> [What is needed] The records follow. Filter them to the lines that hold "Hypothesis".

(Stored data)
== Segment start ==

(* ===== verification/Serde.v ===== *)
(** * The serde boundary

    The client never parses JSON itself: it calls [serde_json::from_str],
    [serde_json::to_string] and [yaup::to_string].  Those libraries are not
    part of the repository, so they appear here as type classes: a
    deserializer, a serializer and a URL query serializer per type, with
    the instances the repository relies on ([()] serializes to [null] and
    to the empty query string). *)

From stdpp Require Import base list strings countable.
From Stdlib Require Import Ascii.
From S2P Require Import Prelude.

Open Scope string_scope.
#[local] Set Warnings "-register-all".

(** [serde_json::Error]: only its message is observable. *)
Record JsonError := { json_error_msg : string }.

(** [T: DeserializeOwned] with [serde_json::from_str::<T>]. *)
Class Deserialize (A : Type) := from_str : string -> result A JsonError.
Arguments from_str {_ _} _ : assert.

(** [T: Serialize] with [serde_json::to_string]. *)
Class Serialize (A : Type) := to_string : A -> string.
Arguments to_string {_ _} _ : assert.

(** [Q: Serialize] with [yaup::to_string]; the error is yaup's message. *)
Class SerializeQuery (Q : Type) := yaup_to_string : Q -> result string string.
Arguments yaup_to_string {_ _} _ : assert.

(** JSON insignificant white space, which [serde_json] skips around a
    value. *)
Definition is_json_ws (c : Ascii.ascii) : bool :=
  match c with
  | " "%char | "009"%char | "010"%char | "013"%char => true
  | _ => false
  end.

Fixpoint trim_left (s : string) : string :=
  match s with
  | String c s' => if is_json_ws c then trim_left s' else s
  | EmptyString => EmptyString
  end.

Fixpoint trim_right (s : string) : string :=
  match s with
  | String c s' =>
      let r := trim_right s' in
      if String.eqb r "" && is_json_ws c then "" else String c r
  | EmptyString => EmptyString
  end.

Definition trim (s : string) : string := trim_right (trim_left s).

(** [()] is the JSON literal [null]. *)
#[export] Instance deserialize_unit : Deserialize unit :=
  fun s => if String.eqb (trim s) "null" then Ok tt
           else Err {| json_error_msg := "invalid type: expected unit" |}.
#[export] Instance serialize_unit : Serialize unit := fun _ => "null".
(** [yaup::to_string(&())] is the empty query. *)
#[export] Instance serialize_query_unit : SerializeQuery unit := fun _ => Ok "".

Lemma deserialize_unit_null : from_str (A:=unit) "null" = Ok tt.
Proof. reflexivity. Qed.

(** ** JSON values and serde's data model

    [ToJson] and [FromJson] are what [#[derive(Serialize, Deserialize)]]
    generates for a type; [JsonCodec] is serde_json's text layer.  The
    string-level [Serialize] and [Deserialize] of a type with a derive
    are the composition of the two. *)

Inductive json :=
| JNull
| JBool (b : bool)
| JNumber (n : Z)
| JString (s : string)
| JArray (l : list json)
| JObject (kvs : list (string * json)).

Class ToJson (A : Type) := to_json : A -> json.
Arguments to_json {_ _} _ : assert.
Class FromJson (A : Type) := from_json : json -> result A JsonError.
Arguments from_json {_ _} _ : assert.

Class JsonCodec := {
  print_json : json -> string;
  parse_json : string -> result json JsonError
}.

#[export] Instance serialize_of_json `{JsonCodec} {A} `{ToJson A} : Serialize A :=
  fun a => print_json (to_json a).
#[export] Instance deserialize_of_json `{JsonCodec} {A} `{FromJson A} : Deserialize A :=
  fun s => result_bind (parse_json s) from_json.

Definition json_error (msg : string) : JsonError := {| json_error_msg := msg |}.

(** Strings and sequences of strings. *)
#[export] Instance string_to_json : ToJson string := JString.
#[export] Instance string_from_json : FromJson string :=
  fun j => match j with JString s => Ok s | _ => Err (json_error "invalid type: expected a string") end.

Fixpoint strings_of_jsons (l : list json) : result (list string) JsonError :=
  match l with
  | [] => Ok []
  | j :: l' => let? s := from_json (A:=string) j in
               let? ss := strings_of_jsons l' in Ok (s :: ss)
  end.

#[export] Instance list_string_to_json : ToJson (list string) := fun l => JArray (map JString l).
#[export] Instance list_string_from_json : FromJson (list string) :=
  fun j => match j with JArray l => strings_of_jsons l
                   | _ => Err (json_error "invalid type: expected a sequence") end.

(** [usize] fields are JSON numbers. *)
#[export] Instance nat_to_json : ToJson nat := fun n => JNumber (Z.of_nat n).
#[export] Instance nat_from_json : FromJson nat :=
  fun j => match j with
           | JNumber z => if (0 <=? z)%Z then Ok (Z.to_nat z)
                          else Err (json_error "invalid value: expected usize")
           | _ => Err (json_error "invalid type: expected usize") end.

(** [Option<T>]: [None] is [null]. *)
#[export] Instance option_to_json {A} `{ToJson A} : ToJson (option A) :=
  fun o => match o with Some a => to_json a | None => JNull end.
#[export] Instance option_from_json {A} `{FromJson A} : FromJson (option A) :=
  fun j => match j with JNull => Ok None | _ => let? a := from_json j in Ok (Some a) end.

(** A round-trip law at the level of JSON values. *)
Definition json_roundtrip {A} `{ToJson A} `{FromJson A} (a : A) : Prop :=
  from_json (to_json a) = Ok a.

Lemma string_json_roundtrip (s : string) : json_roundtrip s.
Proof. reflexivity. Qed.

Lemma list_string_json_roundtrip (l : list string) : json_roundtrip l.
Proof.
  unfold json_roundtrip, to_json, from_json, list_string_to_json, list_string_from_json.
  induction l as [|s l IH]; simpl; [done|]. by rewrite IH.
Qed.

Lemma nat_json_roundtrip (n : nat) : json_roundtrip n.
Proof.
  unfold json_roundtrip, to_json, from_json, nat_to_json, nat_from_json.
  destruct (Z.leb_spec 0 (Z.of_nat n)); [by rewrite Nat2Z.id | lia].
Qed.

#[export] Hint Resolve string_json_roundtrip list_string_json_roundtrip
  nat_json_roundtrip : meili.

(** ** Derived deserializers of structs

    A derived [Deserialize] for a struct reads a JSON object: a key that
    appears twice is an error, an unknown key is ignored, a missing
    [Option] field is [None] and a missing required field is an error. *)

Definition json_field (kvs : list (string * json)) (k : string)
  : result (option json) JsonError :=
  match filter (fun kv => String.eqb kv.1 k) kvs with
  | [] => Ok None
  | [(_, v)] => Ok (Some v)
  | _ => Err (json_error ("duplicate field `" +:+ k +:+ "`"))
  end.

Definition opt_field {A} `{FromJson A} (kvs : list (string * json)) (k : string)
  : result (option A) JsonError :=
  let? o := json_field kvs k in
  match o with None => Ok None | Some j => from_json (A:=option A) j end.

Definition req_field {A} `{FromJson A} (kvs : list (string * json)) (k : string)
  : result A JsonError :=
  let? o := json_field kvs k in
  match o with
  | None => Err (json_error ("missing field `" +:+ k +:+ "`"))
  | Some j => from_json j
  end.

(** The entries a field with [skip_serializing_if = "Option::is_none"]
    contributes. *)
Definition opt_entry {A} `{ToJson A} (k : string) (o : option A) : list (string * json) :=
  match o with Some a => [(k, to_json a)] | None => [] end.

Lemma json_field_single kvs k v :
  filter (fun kv => String.eqb kv.1 k) kvs = [(k, v)] -> json_field kvs k = Ok (Some v).
Proof. unfold json_field. by intros ->. Qed.

Lemma json_field_absent kvs k :
  filter (fun kv => String.eqb kv.1 k) kvs = [] -> json_field kvs k = Ok None.
Proof. unfold json_field. by intros ->. Qed.

Lemma filter_opt_entry {A} `{ToJson A} k k' (o : option A) :
  filter (fun kv => String.eqb kv.1 k) (opt_entry k' o)
  = if String.eqb k' k then opt_entry k' o else [].
Proof.
  destruct o as [a|]; simpl; [|by destruct (String.eqb k' k)].
  rewrite filter_cons. simpl. by destruct (String.eqb k' k).
Qed.

(** An optional field written by [opt_entry] reads back, provided its
    value is not written as [null] and round-trips. *)
Lemma opt_field_of_filter {A} `{ToJson A} `{FromJson A} kvs k (o : option A) :
  filter (fun kv => String.eqb kv.1 k) kvs = opt_entry k o ->
  (forall a, o = Some a -> to_json a <> JNull /\ json_roundtrip a) ->
  opt_field kvs k = Ok o.
Proof.
  intros Hf Ha. unfold opt_field, json_field. rewrite Hf.
  destruct o as [a|]; simpl; [|done].
  destruct (Ha a eq_refl) as [Hn Hrt]. unfold json_roundtrip in Hrt.
  unfold from_json at 1, option_from_json.
  destruct (to_json a); try congruence; by rewrite Hrt.
Qed.

Lemma req_field_single {A} `{ToJson A} `{FromJson A} k (a : A) :
  json_roundtrip a -> req_field [(k, to_json a)] k = Ok a.
Proof.
  intros Hrt. unfold req_field, json_field. rewrite filter_cons. simpl.
  rewrite String.eqb_refl. simpl. exact Hrt.
Qed.

(** ** Values of serde_json and sequences of any element type *)

(** [serde_json::Value], built with [json!], serializes as itself. *)
#[export] Instance json_to_json : ToJson json := fun j => j.

(** A derived [Vec<T>] field: a JSON array whose items all decode. *)
Fixpoint list_of_jsons {A} `{FromJson A} (l : list json) : result (list A) JsonError :=
  match l with
  | [] => Ok []
  | j :: l' => let? a := from_json j in let? r := list_of_jsons l' in Ok (a :: r)
  end.

Definition list_from_json {A} `{FromJson A} (j : json) : result (list A) JsonError :=
  match j with JArray l => list_of_jsons l
          | _ => Err (json_error "invalid type: expected a sequence") end.

(** ** yaup at the level of serde's data model

    [yaup::to_string] walks the [Serialize] impl of the query struct; the
    class below is that walk applied to the struct's JSON value, so a
    derived query type's [SerializeQuery] is the encoder applied to its
    [ToJson]. *)
Class YaupEncoder := yaup_encode : json -> result string string.

#[export] Instance serialize_query_of_json `{YaupEncoder} {A} `{ToJson A} : SerializeQuery A :=
  fun a => yaup_encode (to_json a).

(** ** The law of a JSON text layer

    serde_json reads back what it writes, and never writes the empty
    string.  Theorems that send a value to the service and read it back
    assume a codec with these two laws. *)
Class JsonCodecLaws `{JC : JsonCodec} := {
  parse_print j : parse_json (print_json j) = Ok j;
  print_nonempty j : print_json j <> ""
}.

(** Induction on JSON values through their arrays and objects. *)
Section json_ind_nested.
  Variable P : json -> Prop.
  Hypothesis HNull : P JNull.
  Hypothesis HBool : forall b, P (JBool b).
  Hypothesis HNumber : forall n, P (JNumber n).
  Hypothesis HString : forall s, P (JString s).
  Hypothesis HArray : forall l, Forall P l -> P (JArray l).
  Hypothesis HObject : forall kvs, Forall (fun kv => P kv.2) kvs -> P (JObject kvs).

Fixpoint json_ind_nested (j : json) : P j :=
    match j with
    | JNull => HNull
    | JBool b => HBool b
    | JNumber n => HNumber n
    | JString s => HString s
    | JArray l =>
        HArray l ((fix go (l : list json) : Forall P l :=
                     match l with
                     | [] => @List.Forall_nil _ P
                     | j' :: l' => @List.Forall_cons _ P j' l' (json_ind_nested j') (go l')
                     end) l)
    | JObject kvs =>
        HObject kvs ((fix go (kvs : list (string * json)) : Forall (fun kv => P kv.2) kvs :=
                        match kvs with
                        | [] => @List.Forall_nil _ _
                        | (k, v) :: kvs' => @List.Forall_cons _ (fun kv => P kv.2) (k, v) kvs' (json_ind_nested v) (go kvs')
                        end) kvs)
    end.
End json_ind_nested.

(** ** Well-formed JSON

    [json_wf]: every object, at every depth, has distinct keys (serde's
    derive and [HashMap] never write a key twice, and [json_field]
    rejects a repeated one).  [flat_object]: an object with distinct keys
    whose values are scalars or sequences of strings, the shape a URL
    query string can carry. *)
Fixpoint json_wf (j : json) : bool :=
  match j with
  | JArray l => forallb json_wf l
  | JObject kvs => bool_decide (NoDup (map fst kvs)) && forallb (fun kv => json_wf kv.2) kvs
  | _ => true
  end.

Definition query_value (j : json) : bool :=
  match j with
  | JBool _ | JNumber _ | JString _ => true
  | JArray l => forallb (fun j => match j with JString _ => true | _ => false end) l
  | JNull | JObject _ => false
  end.

Definition flat_object (j : json) : bool :=
  match j with
  | JObject kvs => bool_decide (NoDup (map fst kvs)) && forallb (fun kv => query_value kv.2) kvs
  | _ => false
  end.

(** The keys [opt_entry] writes: its own, or none. *)
Lemma opt_entry_keys {A} `{ToJson A} k (o : option A) : map fst (opt_entry k o) `sublist_of` [k].
Proof. destruct o; simpl; [done|apply sublist_nil_l]. Qed.

Lemma opt_entry_forallb {A} `{ToJson A} (P : json -> bool) k (o : option A) :
  (forall a, P (to_json a) = true) -> forallb (fun kv => P kv.2) (opt_entry k o) = true.
Proof. intros HP. destruct o as [a|]; simpl; [by rewrite HP|done]. Qed.

Lemma list_string_json_wf (l : list string) : json_wf (to_json l) = true.
Proof. induction l as [|s l IH]; [done|exact IH]. Qed.

Lemma list_string_query_value (l : list string) : query_value (to_json l) = true.
Proof. induction l as [|s l IH]; [done|exact IH]. Qed.

(** ** A codec with both laws

    Not serde_json's text: a reversible encoding of JSON values through
    stdpp's countable trees, which shows the laws are satisfiable and
    instantiates the theorems that assume them. *)
Definition json_leaf := (unit + bool + Z + string)%type.

Fixpoint json_to_tree (j : json) : gen_tree json_leaf :=
  match j with
  | JNull => GenLeaf (inl (inl (inl tt)))
  | JBool b => GenLeaf (inl (inl (inr b)))
  | JNumber n => GenLeaf (inl (inr n))
  | JString s => GenLeaf (inr s)
  | JArray l => GenNode 0 (json_to_tree <$> l)
  | JObject kvs => GenNode 1 ((fun kv => GenNode 0 [GenLeaf (inr kv.1); json_to_tree kv.2]) <$> kvs)
  end.

Fixpoint tree_to_json (t : gen_tree json_leaf) : option json :=
  match t with
  | GenLeaf (inl (inl (inl _))) => Some JNull
  | GenLeaf (inl (inl (inr b))) => Some (JBool b)
  | GenLeaf (inl (inr n)) => Some (JNumber n)
  | GenLeaf (inr s) => Some (JString s)
  | GenNode 0 ts => JArray <$> mapM tree_to_json ts
  | GenNode 1 ts =>
      JObject <$> mapM (fun t => match t with
                                 | GenNode 0 [GenLeaf (inr k); tv] => (fun v => (k, v)) <$> tree_to_json tv
                                 | _ => None
                                 end) ts
  | GenNode _ _ => None
  end.

Lemma tree_to_json_to_tree j : tree_to_json (json_to_tree j) = Some j.
Proof.
  induction j as [| | | |l Hl|kvs Hkvs] using json_ind_nested; try reflexivity; simpl.
  - by rewrite (mapM_fmap_Forall_Some _ _ _ Hl).
  - rewrite (mapM_fmap_Forall_Some _ _ kvs); [done|].
    eapply Forall_impl; [|exact Hkvs]. intros [k v] Hv. simpl in *. by rewrite Hv.
Qed.

Fixpoint pos_to_bits (p : positive) : string :=
  match p with
  | xH => ""
  | xO p => String "0" (pos_to_bits p)
  | xI p => String "1" (pos_to_bits p)
  end.

Fixpoint bits_to_pos (s : string) : option positive :=
  match s with
  | "" => Some xH
  | String "0" s => xO <$> bits_to_pos s
  | String "1" s => xI <$> bits_to_pos s
  | _ => None
  end.

Lemma bits_to_pos_to_bits p : bits_to_pos (pos_to_bits p) = Some p.
Proof. induction p as [p IH|p IH|]; simpl; rewrite ?IH; reflexivity. Qed.

Definition tree_codec : JsonCodec :=
  {| print_json j := String "j" (pos_to_bits (encode (json_to_tree j)));
     parse_json s :=
       match s with
       | String "j" bits =>
           match (bits_to_pos bits ≫= decode (A:=gen_tree json_leaf)) ≫= tree_to_json with
           | Some j => Ok j
           | None => Err (json_error "expected value")
           end
       | _ => Err (json_error "expected value")
       end |}.

Lemma tree_codec_laws : @JsonCodecLaws tree_codec.
Proof.
  split; [|done]. intros j. simpl.
  by rewrite bits_to_pos_to_bits; simpl; rewrite decode_encode; simpl; rewrite tree_to_json_to_tree.
Qed.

== Segment end ==

> [Answer box]
  Hypothesis HNull : P JNull.
  Hypothesis HBool : forall b, P (JBool b).
  Hypothesis HNumber : forall n, P (JNumber n).
  Hypothesis HString : forall s, P (JString s).
  Hypothesis HArray : forall l, Forall P l -> P (JArray l).
  Hypothesis HObject : forall kvs, Forall (fun kv => P kv.2) kvs -> P (JObject kvs).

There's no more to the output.